Akademik Veri Yönetim Sistemi
DIAGNOSTICS, cilt.15, sa.11, 2025 (SCI-Expanded)
Background/Aims: Gastric dysplasia is a critical precursor to gastric cancer (GC), and accurate diagnosis and grading of these lesions are essential for effective surveillance and intervention. However, current diagnostic methods such as forceps biopsy have notable limitations, underscoring the need for reliable biomarkers. This study aimed to evaluate the diagnostic and grading utility of endocan, a soluble proteoglycan secreted by activated endothelial cells, in gastric dysplastic lesions. Methods: A total of 72 patients with gastric dysplasia, 80 with gastric adenocarcinoma, and 55 healthy controls were prospectively enrolled. Endocan expression in gastric tissue samples was assessed via immunohistochemistry and semi-quantitatively graded. Statistical comparisons were made between control, dysplastic (low-grade and high-grade), and malignant groups.
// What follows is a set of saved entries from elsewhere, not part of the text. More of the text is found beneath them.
(* ===== verification/KheapSlabs.v ===== *)
(** * The kernel heap: slabs keep the invariant *)

From Stdlib Require Import ZArith Lia.
From stdpp Require Import functions base list numbers gmap.
From S2P Require Import Prelude MapSum Mem Pmm PmmSpec FrameSource DirectMap Kheap KheapShape KheapLists KheapBlocks KheapOps KheapInv.
Open Scope Z_scope.

Lemma u64_add a b : u64 (u64 a + b) = u64 (a + b).
Proof. unfold wrap. apply Z.add_mod_idemp_l. lia. Qed.

Lemma page_of_update SL RN f sl sl' g : SL !! f = Some sl -> page_of (<[f := sl']> SL) RN g <-> page_of SL RN g.
Proof.
  intros Hf. unfold page_of. destruct (decide (g = f)) as [->|Hne]; [|by rewrite lookup_insert_ne].
  rewrite lookup_insert_eq, Hf. split; (intros [_|?]; [left; by eexists|by right]).
Qed.

Section slabs.
Context {S : Type} `{FrameLaws S} (hhdm cr3 top : Z) (R : gset Z).
Context (Hbase : 0 <= hhdm) (Htop : hhdm + top * PAGE_SIZE <= 2 ^ 64).
Implicit Types (h : kheap S) (G : shape) (B : gmap Z blk).

Abbreviation winv := (winv hhdm cr3 top R).

(** The free list of one slab changes. *)
Lemma slab_change h h' G B B' f sl sl' L' : winv h G B -> slabs G !! f = Some sl -> sl_pool sl' = sl_pool sl ->
  blocks_ok hhdm top (hmem h') (<[f := sl']> (slabs G)) (runs G) -> lists_ok hhdm (hmem h') (kheap_partial h') (<[f := sl']> (slabs G)) L' ->
  (∀ g sg, <[f := sl']> (slabs G) !! g = Some sg -> (g ∈ L' (sl_key sg) <-> sl_free sg <> [])) ->
  direct_map hhdm cr3 top R (hmem h') -> fs_holds (frames h') top R (held G) ->
  (∀ p b, B' !! p = Some b <-> block_at hhdm (<[f := sl']> (slabs G)) (runs G) p b) -> (∀ pool, kheap_live_bytes h' pool = u64 (msum (live_in pool) B')) ->
  kheap_slab_pages h' = kheap_slab_pages h -> kheap_large_pages h' = kheap_large_pages h ->
  winv h' (Shape (<[f := sl']> (slabs G)) (runs G) L' (held G)) B'.
Proof.
  intros I Hf Hp Hb Hl Hk Hm Hh Hat Hlive Es El. constructor; cbn [slabs runs lists held]; try assumption; [|apply I|intros pool; rewrite Es|intros pool; rewrite El; apply I].
  - intros g. rewrite (page_of_update _ _ _ _ _ _ Hf). apply I.
  - rewrite (msum_update _ _ _ _ _ Hf); [apply I|]. unfold slab_in. by rewrite Hp.
Qed.

(** Every page but that of the slab keeps its bytes. *)
Lemma slab_replaced h G B f sl sl' m' : winv h G B -> slabs G !! f = Some sl -> (∀ g, g <> f -> same_at (hmem h) m' (g * PAGE_SIZE) PAGE_SIZE) ->
  slab_wf sl' -> slab_mem hhdm m' f sl' -> blocks_ok hhdm top m' (<[f := sl']> (slabs G)) (runs G).
Proof.
  intros I Hf Hs W M. pose proof (iv_blocks I) as Hb. apply (blocks_slab _ _ (hmem h)); [done| |apply (bo_slab Hb f sl Hf)| |done|done].
  - intros g _ Hne. by apply Hs.
  - intros g r Hg. by destruct (bo_apart Hb g r f Hg ltac:(by eexists)); [left|right].
Qed.

Lemma key_update (SL : gmap Z slab) f sl sl' : SL !! f = Some sl -> sl_key sl' = sl_key sl -> ∀ g sg, SL !! g = Some sg -> ∃ sg', <[f := sl']> SL !! g = Some sg' /\ sl_key sg' = sl_key sg.
Proof.
  intros Hf Hk g sg Hg. destruct (decide (g = f)) as [->|Hne]; [exists sl'; rewrite lookup_insert_eq; split; [done|congruence]|exists sg; by rewrite lookup_insert_ne].
Qed.

Lemma kept_live h h' pool d : kept top h h' -> kheap_slab_pages (add_live pool d h') = kheap_slab_pages h /\ kheap_large_pages (add_live pool d h') = kheap_large_pages h.
Proof. by intros [? ? ? _]. Qed.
Results: Endocan was negatively expressed in all control subjects and positively expressed in 65.3% of the dysplasia group and 100% of the gastric cancer group (p < 0.001). Notably, all high-grade dysplasia cases were endocan-positive, whereas 75.8% of low-grade dysplasia cases were endocan-negative (p < 0.001). Conclusions: This is the first study to demonstrate that endocan is overexpressed in gastric dysplastic lesions. Tissue endocan expression may serve as a practical and robust marker for the diagnosis and grading of gastric dysplasia, potentially enhancing early detection and risk stratification in gastric carcinogenesis.